<<<<
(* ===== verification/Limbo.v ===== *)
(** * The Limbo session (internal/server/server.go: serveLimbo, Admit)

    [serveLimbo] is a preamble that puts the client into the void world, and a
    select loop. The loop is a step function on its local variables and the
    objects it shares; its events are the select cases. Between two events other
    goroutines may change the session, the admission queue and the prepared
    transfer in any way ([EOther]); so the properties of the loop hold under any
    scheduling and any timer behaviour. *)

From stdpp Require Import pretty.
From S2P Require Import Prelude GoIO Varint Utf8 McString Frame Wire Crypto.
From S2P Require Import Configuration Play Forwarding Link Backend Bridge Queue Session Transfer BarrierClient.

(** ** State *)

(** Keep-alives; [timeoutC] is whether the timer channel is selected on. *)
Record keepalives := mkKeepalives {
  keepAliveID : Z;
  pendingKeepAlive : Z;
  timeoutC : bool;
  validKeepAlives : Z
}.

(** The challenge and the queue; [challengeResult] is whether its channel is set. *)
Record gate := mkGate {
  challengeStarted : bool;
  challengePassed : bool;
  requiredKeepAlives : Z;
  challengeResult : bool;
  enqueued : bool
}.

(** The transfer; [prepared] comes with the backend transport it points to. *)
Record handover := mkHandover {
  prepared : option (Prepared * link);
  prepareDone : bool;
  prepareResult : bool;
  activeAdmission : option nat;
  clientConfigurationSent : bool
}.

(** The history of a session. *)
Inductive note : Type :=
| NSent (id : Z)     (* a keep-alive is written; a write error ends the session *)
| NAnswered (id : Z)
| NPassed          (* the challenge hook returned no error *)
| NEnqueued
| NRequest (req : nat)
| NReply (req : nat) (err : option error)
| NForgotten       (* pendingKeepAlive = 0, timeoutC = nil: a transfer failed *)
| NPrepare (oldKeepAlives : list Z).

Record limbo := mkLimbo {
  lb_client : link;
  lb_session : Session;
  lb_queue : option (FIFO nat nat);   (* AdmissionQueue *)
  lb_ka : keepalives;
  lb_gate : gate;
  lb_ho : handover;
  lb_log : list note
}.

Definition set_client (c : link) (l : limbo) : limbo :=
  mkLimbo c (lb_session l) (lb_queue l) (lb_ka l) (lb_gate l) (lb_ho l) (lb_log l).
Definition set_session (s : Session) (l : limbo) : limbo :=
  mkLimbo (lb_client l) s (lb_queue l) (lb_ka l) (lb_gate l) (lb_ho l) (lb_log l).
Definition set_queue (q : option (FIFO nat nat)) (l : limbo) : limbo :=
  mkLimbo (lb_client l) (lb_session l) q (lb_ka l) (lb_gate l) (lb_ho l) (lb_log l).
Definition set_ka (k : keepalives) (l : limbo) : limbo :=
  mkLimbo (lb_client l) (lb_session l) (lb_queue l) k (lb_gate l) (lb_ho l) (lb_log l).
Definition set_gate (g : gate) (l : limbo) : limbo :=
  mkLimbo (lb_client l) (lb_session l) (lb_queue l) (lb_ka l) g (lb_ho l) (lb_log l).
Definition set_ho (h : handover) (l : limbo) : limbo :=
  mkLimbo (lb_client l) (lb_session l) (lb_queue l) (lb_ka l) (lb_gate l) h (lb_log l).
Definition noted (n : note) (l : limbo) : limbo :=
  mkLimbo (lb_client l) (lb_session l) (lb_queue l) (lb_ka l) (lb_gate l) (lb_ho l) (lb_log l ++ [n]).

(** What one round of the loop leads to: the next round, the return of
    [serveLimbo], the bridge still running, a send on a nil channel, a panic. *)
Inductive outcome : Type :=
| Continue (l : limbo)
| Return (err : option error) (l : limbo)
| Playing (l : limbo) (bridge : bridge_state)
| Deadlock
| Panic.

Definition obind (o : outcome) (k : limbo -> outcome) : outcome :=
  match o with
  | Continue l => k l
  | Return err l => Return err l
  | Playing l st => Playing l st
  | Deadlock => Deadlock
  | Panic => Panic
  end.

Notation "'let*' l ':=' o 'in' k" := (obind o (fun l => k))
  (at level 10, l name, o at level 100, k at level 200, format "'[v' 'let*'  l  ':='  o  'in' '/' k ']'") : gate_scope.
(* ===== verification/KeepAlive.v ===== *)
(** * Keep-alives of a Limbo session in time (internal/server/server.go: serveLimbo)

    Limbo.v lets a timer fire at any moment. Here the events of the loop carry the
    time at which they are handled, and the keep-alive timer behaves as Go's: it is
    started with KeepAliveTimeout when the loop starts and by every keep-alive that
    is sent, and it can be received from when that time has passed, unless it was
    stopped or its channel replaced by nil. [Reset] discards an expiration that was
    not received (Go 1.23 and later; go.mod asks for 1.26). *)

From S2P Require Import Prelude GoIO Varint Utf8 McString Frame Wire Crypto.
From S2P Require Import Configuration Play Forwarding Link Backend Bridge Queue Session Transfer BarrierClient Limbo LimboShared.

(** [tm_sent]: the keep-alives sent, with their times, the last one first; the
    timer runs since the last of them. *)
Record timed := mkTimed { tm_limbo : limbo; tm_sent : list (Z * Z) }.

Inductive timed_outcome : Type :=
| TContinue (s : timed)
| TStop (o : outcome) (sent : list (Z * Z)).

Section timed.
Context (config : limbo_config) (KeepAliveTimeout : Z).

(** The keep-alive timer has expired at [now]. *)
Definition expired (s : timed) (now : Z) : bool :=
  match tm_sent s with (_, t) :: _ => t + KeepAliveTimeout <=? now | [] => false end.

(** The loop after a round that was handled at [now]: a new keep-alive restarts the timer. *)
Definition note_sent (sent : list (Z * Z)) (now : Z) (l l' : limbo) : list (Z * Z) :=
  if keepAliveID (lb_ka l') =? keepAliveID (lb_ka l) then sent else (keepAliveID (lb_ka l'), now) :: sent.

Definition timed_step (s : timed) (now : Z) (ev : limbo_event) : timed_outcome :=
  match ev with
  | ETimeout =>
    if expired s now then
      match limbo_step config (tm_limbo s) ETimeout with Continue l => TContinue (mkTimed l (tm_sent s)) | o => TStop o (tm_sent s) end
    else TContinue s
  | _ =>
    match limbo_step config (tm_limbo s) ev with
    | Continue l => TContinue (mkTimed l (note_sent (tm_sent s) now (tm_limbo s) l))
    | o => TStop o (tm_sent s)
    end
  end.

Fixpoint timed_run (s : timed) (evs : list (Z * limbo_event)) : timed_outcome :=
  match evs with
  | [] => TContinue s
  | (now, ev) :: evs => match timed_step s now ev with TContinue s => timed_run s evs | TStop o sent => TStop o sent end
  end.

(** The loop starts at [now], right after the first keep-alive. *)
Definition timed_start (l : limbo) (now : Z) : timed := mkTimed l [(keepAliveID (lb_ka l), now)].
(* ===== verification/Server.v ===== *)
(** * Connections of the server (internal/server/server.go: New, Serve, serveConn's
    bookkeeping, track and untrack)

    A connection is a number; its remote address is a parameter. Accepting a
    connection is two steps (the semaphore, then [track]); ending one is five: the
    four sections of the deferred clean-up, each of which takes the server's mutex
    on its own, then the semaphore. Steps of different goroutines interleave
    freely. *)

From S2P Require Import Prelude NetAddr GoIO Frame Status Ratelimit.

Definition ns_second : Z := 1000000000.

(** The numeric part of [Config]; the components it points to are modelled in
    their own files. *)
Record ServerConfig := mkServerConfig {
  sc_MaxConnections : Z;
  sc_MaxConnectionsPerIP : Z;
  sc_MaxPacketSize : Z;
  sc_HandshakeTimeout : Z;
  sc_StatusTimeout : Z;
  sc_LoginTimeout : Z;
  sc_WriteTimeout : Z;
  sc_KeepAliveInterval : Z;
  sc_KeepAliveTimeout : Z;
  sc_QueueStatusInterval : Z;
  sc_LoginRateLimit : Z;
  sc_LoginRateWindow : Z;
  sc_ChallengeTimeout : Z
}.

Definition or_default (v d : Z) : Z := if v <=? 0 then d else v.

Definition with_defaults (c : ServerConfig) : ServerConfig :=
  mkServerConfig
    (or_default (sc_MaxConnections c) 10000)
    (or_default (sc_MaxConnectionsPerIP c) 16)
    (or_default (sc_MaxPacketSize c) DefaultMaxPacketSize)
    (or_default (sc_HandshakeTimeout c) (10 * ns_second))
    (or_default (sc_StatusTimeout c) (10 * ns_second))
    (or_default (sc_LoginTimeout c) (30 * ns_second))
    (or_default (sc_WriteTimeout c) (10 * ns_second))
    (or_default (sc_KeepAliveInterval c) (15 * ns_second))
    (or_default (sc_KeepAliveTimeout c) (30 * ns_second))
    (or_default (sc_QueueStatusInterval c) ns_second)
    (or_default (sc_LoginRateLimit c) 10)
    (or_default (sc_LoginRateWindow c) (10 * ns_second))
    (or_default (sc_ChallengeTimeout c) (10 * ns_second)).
>>>>
• What the task requires
If a line comes after the one containing "select loop. The", leave it out; set down every line of the data before it, and that line itself, exactly.

• Result below
(* ===== verification/Limbo.v ===== *)
(** * The Limbo session (internal/server/server.go: serveLimbo, Admit)

    [serveLimbo] is a preamble that puts the client into the void world, and a
    select loop. The loop is a step function on its local variables and the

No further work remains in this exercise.